In general, coffee is widely distributed in two types: raw beans that have not undergone a roasting process and raw beans that have undergone a roasting process. In the case of raw coffee, the shelf life is usually about two years, but the disadvantage is that it must be consumed after grinding through a direct roasting process. On the other hand, when roasting, the flavor is blown away quickly, so the expiration date is greatly reduced depending on the packaging method, decreasing from 1 month to 5 months.

In addition, since coffee has a fixed production location and is delivered worldwide, when the distribution process of roasting coffee is long, the original aroma decreases, so in recent years how to roast raw coffee or roast it at home to feel the fresh aroma of coffee. As this demand is gradually generalized and the demand for high-quality coffee increases, a packaging method is required to maintain its aroma and taste to the maximum. In the case of green beans, it is necessary to maintain about 12% moisture to maintain the highest quality. Do.

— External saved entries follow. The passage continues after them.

Lemma remove_exec_frame k u u' : key_ok k → exec_key id k → st_remove k u = Some u' → frame (exec_key id) u u'.
Proof. intros Hk He Hs. eapply frame_weaken; [|by eapply rs_remove_frame]. by intros ? <-. Qed.

Lemma keeps_set_access_key pk k : public_key_ok pk → keeps (write (set_access_key id pk k)).
Proof. intros Hpk. apply keeps_write. intros u u'. apply set_exec_frame; [by apply access_keys_ok|apply access_exec_key]. Qed.

Lemma keeps_remove_access_key pk : public_key_ok pk → keeps (write (remove_access_key id pk)).
Proof. intros Hpk. apply keeps_write. intros u u'. apply remove_exec_frame; [by apply access_keys_ok|apply access_exec_key]. Qed.

Lemma keeps_set_code c : keeps (write (rs_set_code id c)).
Proof. apply keeps_write. intros u u'. rewrite rs_set_code_ok. apply set_exec_frame; [apply account_keys_ok|apply code_exec_key]. Qed.

Lemma keeps_remove_code : keeps (write (st_remove (ContractCode id))).
Proof. apply keeps_write. intros u u'. apply remove_exec_frame; [apply account_keys_ok|apply code_exec_key]. Qed.

Lemma keeps_set_account a : keeps (write (set_account id a)).
Proof. apply keeps_write. intros u u'. apply set_exec_frame; [apply account_keys_ok|left; by left]. Qed.

Lemma keeps_record_deploy c : keeps (write (rs_record_contract_deploy c)).
Proof. apply keeps_write. intros u u' H. eapply frame_weaken; [|by eapply rs_deploy_ok]. done. Qed.

Lemma keeps_write_timeouts l : keeps (write (write_timeouts apply_state id l)).
Proof.
  apply keeps_write. intros u u' H. eapply frame_weaken; [|by eapply write_timeouts_frame]. intros k Hk. by right.
Qed.

Lemma keeps_remove_account : keeps (on_update (rs_remove_account id)).
Proof. apply keeps_on_update. intros u. eapply ensures_mono; [apply rs_remove_account_ok|]. intros [] u' [F _]. eapply frame_weaken; [|exact F]. intros k Hk. by left. Qed.

#[local] Hint Resolve keeps_set_code keeps_remove_code keeps_set_account keeps_record_deploy keeps_write_timeouts keeps_remove_account : keeps.

Lemma keeps_get_acct : keeps get_acct.
Proof. unfold get_acct. keep. Qed.
#[local] Hint Resolve keeps_get_acct : keeps.

(** ** Actions *)

Lemma keeps_code_len h : keeps (get_code_len_or_default apply_state id h).
Proof. unfold get_code_len_or_default. keep. Qed.
#[local] Hint Resolve keeps_code_len : keeps.

Lemma keeps_clear : keeps (clear_account_contract_storage_usage as_bytes apply_state id).
Proof. unfold clear_account_contract_storage_usage, put_acct. keep. Qed.

Lemma keeps_add_storage n : keeps (add_storage_usage n).
Proof. unfold add_storage_usage, put_acct, inconsistent. keep. Qed.
#[local] Hint Resolve keeps_clear keeps_add_storage : keeps.

Lemma keeps_create predecessor : keeps (action_create_account as_bytes is_top_level is_sub_account_of apply_state id predecessor).
Proof. unfold action_create_account, put_acct, fail, modify_result. keep. Qed.

Lemma keeps_deploy raw : keeps (action_deploy_contract as_bytes hash apply_state id raw).
Proof. unfold action_deploy_contract, put_acct. keep. Qed.

Lemma keeps_transfer_or_create deposit is_refund ar (r : Rcpt) : Receipt.receiver_id r = id → public_key_ok (signer_public_key ar) →
  keeps (action_transfer_or_implicit_account_creation as_bytes get_account_type hex_decode wallet_magic_bytes wallet_contract apply_state deposit is_refund ar r).
Proof.
  intros Hid Hpk. unfold action_transfer_or_implicit_account_creation, action_transfer, try_refund_allowance, action_implicit_account_creation_transfer, put_acct, inconsistent. rewrite Hid.
  keep.
  - by apply keeps_set_access_key.
  - apply keeps_set_access_key. eapply implicit_key_ok; eassumption.
Qed.

Lemma keeps_stake stake pk : keeps (action_stake minimum_stake apply_state id stake pk).
Proof. unfold action_stake, put_acct, fail, modify_result. keep. Qed.

Lemma keeps_add_key pk k : public_key_ok pk → keeps (action_add_key apply_state id pk k).
Proof. intros Hpk. unfold action_add_key, fail, modify_result. keep. by apply keeps_set_access_key. Qed.

Lemma keeps_delete_key pk : public_key_ok pk → keeps (action_delete_key apply_state id pk).
Proof. intros Hpk. unfold action_delete_key, fail, modify_result, put_acct. keep. by apply keeps_remove_access_key. Qed.

Lemma keeps_delete_account predecessor beneficiary : keeps (action_delete_account system apply_state predecessor id beneficiary).
Proof. unfold action_delete_account, fail, modify_result, push_receipt. keep. Qed.

Lemma keeps_delegate ar (signed : SignedDelegateAction AccountId (Action AccountId)) : public_key_ok (delegate_public_key (delegate_action signed)) →
  keeps (apply_delegate_action as_bytes get_account_type hash verify apply_state ar id signed).
Proof.
  intros Hpk. unfold apply_delegate_action, validate_delegate_action_key, fail, modify_result, push_receipt, receipt_required_gas, add_gas_used, add_gas_burnt, add_compute_usage.
  destruct (verify_delegate _ _ _); cbn [negb]; [|by keep]. destruct (_ <? _); [by keep|]. case_bool_decide as He; cbn [negb]; [|by keep].
  apply as_bytes_inj in He. rewrite He. keep. by apply keeps_set_access_key.
Qed.

Lemma keeps_deploy_global raw mode : keeps (action_deploy_global_contract system hash apply_state id raw mode).
Proof. unfold action_deploy_global_contract, initiate_distribution, fail, modify_result, push_receipt, put_acct. keep. Qed.

Lemma keeps_use_global i : keeps (action_use_global_contract as_bytes apply_state id i).
Proof. unfold action_use_global_contract, fail, modify_result, put_acct. keep. Qed.

(** ** Function calls *)

Lemma execute_call_frame c ext predecessor ar results args gas deposit last u :
  ensures (execute_function_call as_bytes hash apply_state c ext predecessor ar results args gas deposit last false : M _ (RuntimeError StorageError) _) (u, default_manager)
    (λ _ s', frame (λ k, ∃ key, k = ContractData (ext_account_id ext) key) u s'.1).
Proof.
  unfold ensures, execute_function_call. set (ctx := mkVMContext _ _ _ _ _ _ _ _ _ _ _ _ _ _ _ _ _).
  pose proof (vm_run_ok as_bytes get_account_type key_ok st_view st_saved st_trie_view (VmOk := TheVmOk) c ext ctx (cfg_fees (apply_config apply_state)) u) as Hrun.
  destruct (vm_run c ext ctx _ (u, default_manager)) as [o [u' m]|e [u' m]| |]; [destruct Hrun as [Hf _]|by destruct e|done|done].
  unfold zoom, mbind, M_bind. cbn [fst snd]. destruct (distribute_gas _ _ _) as [x m'| | |]; [|done..]. unfold run_res. by destruct (safe_add_gas _ _).
Qed.

Lemma keeps_function_call r ar results args gas deposit action_hash code_hash last c :
  keeps (action_function_call as_bytes hash apply_state r ar results id args gas deposit action_hash code_hash last c).
Proof.
  unfold action_function_call, add_gas_used, add_gas_burnt, add_compute_usage, inconsistent, fail, modify_result, put_acct. apply keeps_bind; [keep|]. intros account.
  destruct (checked_add _ _ _); [|keep]. intros s. apply ensures_seq, e_read. intros u Hc. apply ensures_seq, e_modify.
  apply (ensures_mono _ _ (λ _ s', frame (exec_key id) (s_update (set_update u s)) (s_update s'))); [|intros [] s' F; eapply st_frame_trans; [eapply frame_weaken; [|by eapply rs_call_ok]; done|exact F]].
  generalize (set_update u s). clear Hc. match goal with |- ∀ s, ensures ?m s _ => change (keeps m) end. apply keeps_bind; [|keep].
  intros s1. pose proof (execute_call_frame c (mkRuntimeExt id account action_hash (block_height apply_state) (current_protocol_version apply_state)) (predecessor_id r) ar results args gas deposit last (s_update s1)) as Hx.
  unfold ensures in *. destruct (execute_function_call _ _ _ _ _ _ _ _ _ _ _ _ _ _) as [o [u1 m]|? []| |]; [|done..]. eapply frame_weaken; [|exact Hx].
  intros k [key ->]. left. right. right. right. by eexists.
Qed.

Lemma keeps_action a r ar results action_hash i n : Receipt.receiver_id r = id → public_key_ok (signer_public_key ar) → action_fits a →
  keeps (apply_action as_bytes get_account_type is_top_level is_sub_account_of system hash verify hex_decode wallet_magic_bytes wallet_contract minimum_stake apply_state a r ar results action_hash i n).
Proof.
  intros Hid Hpk Ha. unfold apply_action, fail, modify_result. rewrite Hid. do 3 (apply keeps_bind; [by keep|]; intros ?). destruct (check_account_existence _ _ _ _ _ _) as [|[]]; [by keep|].
  apply keeps_bind; [by keep|]. intros actor_id. apply keeps_bind; [by keep|]. intros [|[]]; [by keep|].
  destruct a; [apply keeps_create|apply keeps_deploy| |by apply keeps_transfer_or_create|apply keeps_stake|by apply keeps_add_key|by apply keeps_delete_key|apply keeps_delete_account|by apply keeps_delegate|
    apply keeps_deploy_global|apply keeps_use_global].
  keep. apply keeps_function_call.
Qed.
End account.

(** * Receipts *)

Context {K : Type} `{!Borsh ReceivedData} `{!Borsh (ReceiptEnum AccountId)} (from_str : bytes → option AccountId) (is_valid_staking_key : PublicKey → bool).
Context `{!StateStoreOk (TrieKey AccountId) StorageError U key_ok st_view st_trie_view} `{!ContainsKeyOk key_ok st_view st_trie_view}.
Context (received_keys_ok : ∀ id d, length d = 32%nat → key_ok (TrieKey.ReceivedData id d)).
Abbreviation Rt := (RtState (AccountId := AccountId) (U := U) (K := K)).
Abbreviation RtM := (M Rt (RuntimeError StorageError)).
Abbreviation execute_actions := (execute_actions as_bytes from_str get_account_type is_top_level is_sub_account_of system hash verify hex_decode is_valid_staking_key wallet_magic_bytes wallet_contract minimum_stake (K := K) apply_state).

Section receipt.
Context (r : Rcpt) (ar : ActionReceipt AccountId).
Abbreviation id := (Receipt.receiver_id r).
Context (signer_key_ok : public_key_ok (signer_public_key ar)) (actions_fit : Forall action_fits (receipt_actions ar)) (ids_ok : Forall (λ d, length d = 32%nat) (input_data_ids ar)).
Abbreviation keeps := (keeps (CallError := CallError) (StorageError := StorageError) key_ok st_view st_saved st_trie_view (exec_key id)).

Lemma keeps_run results n l : Forall action_fits l → ∀ i res,
  keeps (run_actions as_bytes from_str get_account_type is_top_level is_sub_account_of system hash verify hex_decode is_valid_staking_key wallet_magic_bytes wallet_contract minimum_stake apply_state r ar results n l i res).
Proof.
  induction 1 as [|a l Ha _ IH]; intros i res; cbn [run_actions]; [keep|]. apply keeps_bind; [by apply keeps_action|]. intros []. unfold validated_result. keep.
Qed.

Lemma keeps_check_storage res : keeps (check_storage apply_state id res).
Proof. unfold check_storage. keep. apply keeps_set_account. Qed.

Lemma execute_frame results s : ensures (execute_actions r ar results : RtM _) s (λ _ s', frame (exec_key id) (rt_update s) (rt_update s')).
Proof.
  unfold execute_actions. rstep. rstep. apply ensures_zoom. refine ((_ : keeps _) (mkActionState _ _ _ _ _)).
  apply keeps_bind; [by apply keeps_run|]. intros res. apply keeps_check_storage.
Qed.

Abbreviation view := (λ s k, st_view (rt_update s) k).
Abbreviation base := (λ s, st_trie_view (rt_update s)).

(** The data that the receipt takes. *)
Definition taken (k : TrieKey AccountId) : Prop := ∃ d, d ∈ input_data_ids ar ∧ k = TrieKey.ReceivedData id d.

(** What the execution of the receipt did to the mail of [u]: its data is gone. *)
Record took (u u' : U) : Prop := {
  took_base : st_trie_view u' = st_trie_view u;
  took_data k : taken k → st_view u' k = None;
  took_other k : key_ok k → mail_key k → ¬ taken k → st_view u' k = st_view u k
}.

Accordingly, the packaging method according to the shape of the coffee also changes. Coffee in the form of green beans is packaged and distributed in the form of jute sack, grain pro bag, and pouch, and products in the form of beans and ground are distributed in the form of pouch, can, and roasting Depending on the presence or absence of the process, the packaging type changes greatly. When the roasting process, the gas such as CO2 may be released from the coffee and burst into the packaging. Since there is no gas generation in the storage state, a packaging material without a gas control device is used.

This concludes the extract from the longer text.